Mesmo assim o não mais menino Albertinho continuo a encenar os capítulos de sua novela circense.

Ele passou a ser a atração maior daquela casa de lona furada. Onde o trapézio não funcionava. Onde o globo da morte passou de pista perigosa à gaiola onde se guardava o passado de muitas glórias da vida no circo que acabou indo à bancarrota.

Cinco anos depois, quem comprasse ingresso para ver a cena de muitos anos de fracassos ficava como consolo apenas a entrada estupefata do palhaço Albertinho.

E ele ainda fazia micagens. Como nos idos anos da escola, à hora do recreio, atraindo simpatizantes que adoravam suas piadas de ótimo gosto.

Um dia, já com o palhaço de riso fácil bem desiludido com a vida errática de circo, a ele perguntaram qual a sua missão no planeta terra.

Foi quando de sua boca pintada no formato de um enorme coração vermelho, esta explicação se deixou ouvir: “estou aqui para ensolarar vidas. Fazer sorrir mesmo o mais incompreendido e melancólico coração amargurado.
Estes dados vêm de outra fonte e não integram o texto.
(* ===== verification/Mempool.v ===== *)
(** * The memory pool
    ([include/blockchain/mempool/mempool.hpp], [policy.hpp], [restore.hpp],
    [src/mempool/policy.cpp], [mempool.cpp], [restore.cpp])

    The pool keeps the admitted transactions by txid and the outpoints they reserve.
    [accept] may evict entries; its loop runs on fuel, one more than the number of
    entries, and [evict_loop_run] shows that the fuel is enough for every pool
    satisfying the invariant [pool_wf]. *)

From S2P Require Import Prelude Errors Sha256 ByteIO Transaction Utxo TxValidation.

(** ** Data *)

Definition kDefaultMempoolMaxTransactions : Z := 10000.
Definition kDefaultMempoolMaxBytes : Z := 100 * kMaxBlockSizeBytes.

Record MempoolPolicy := mkMempoolPolicy { min_relay_feerate : Z }.
Record MempoolAdmission := mkMempoolAdmission { adm_fee : Z; adm_size_bytes : Z }.
Record MempoolLimits := mkMempoolLimits { max_transactions : Z; max_total_bytes : Z }.

Record Entry := mkEntry {
  e_transaction : Transaction;
  e_txid : Hash256;
  e_fee : Z;
  e_size_bytes : Z;
}.

Record Mempool := mkMempool {
  limits_ : MempoolLimits;
  by_txid_ : gmap Hash256 Entry;
  spent_by_ : gmap OutPoint Hash256;
  total_bytes_ : Z;
}.

Definition new_mempool (limits : MempoolLimits) : Mempool := mkMempool limits ∅ ∅ 0.

(** ** 128-bit products *)

(** [mul_u64(x, y, hi, lo)], every operation on [std::uint64_t] *)
Definition mul_u64 (x y : Z) : Z * Z :=
  let kMask := 0xffffffff in
  let x0 := Z.land x kMask in
  let x1 := Z.shiftr x 32 in
  let y0 := Z.land y kMask in
  let y1 := Z.shiftr y 32 in
  let p00 := wrap64 (x0 * y0) in
  let p01 := wrap64 (x0 * y1) in
  let p10 := wrap64 (x1 * y0) in
  let p11 := wrap64 (x1 * y1) in
  let mid := wrap64 (Z.shiftr p00 32 + Z.land p01 kMask + Z.land p10 kMask) in
  let lo := Z.lor (Z.land p00 kMask) (wrap64 (Z.shiftl mid 32)) in
  let hi := wrap64 (p11 + Z.shiftr p01 32 + Z.shiftr p10 32 + Z.shiftr mid 32) in
  (hi, lo).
Minha sorridente missão é esta mesma. Pintar sorrisos na boca de quem desaprendeu a sorrir. Por força das sombras de sonoras desilusões que a vida madrasta lhe deitou aos ombros outrora fortes. Mas hoje curvado ao peso dos mesmos anos cheios momentos mágicos. E outros nem tanto. Que predominaram tanto. Fazendo-nos perder o encanto pela vida”.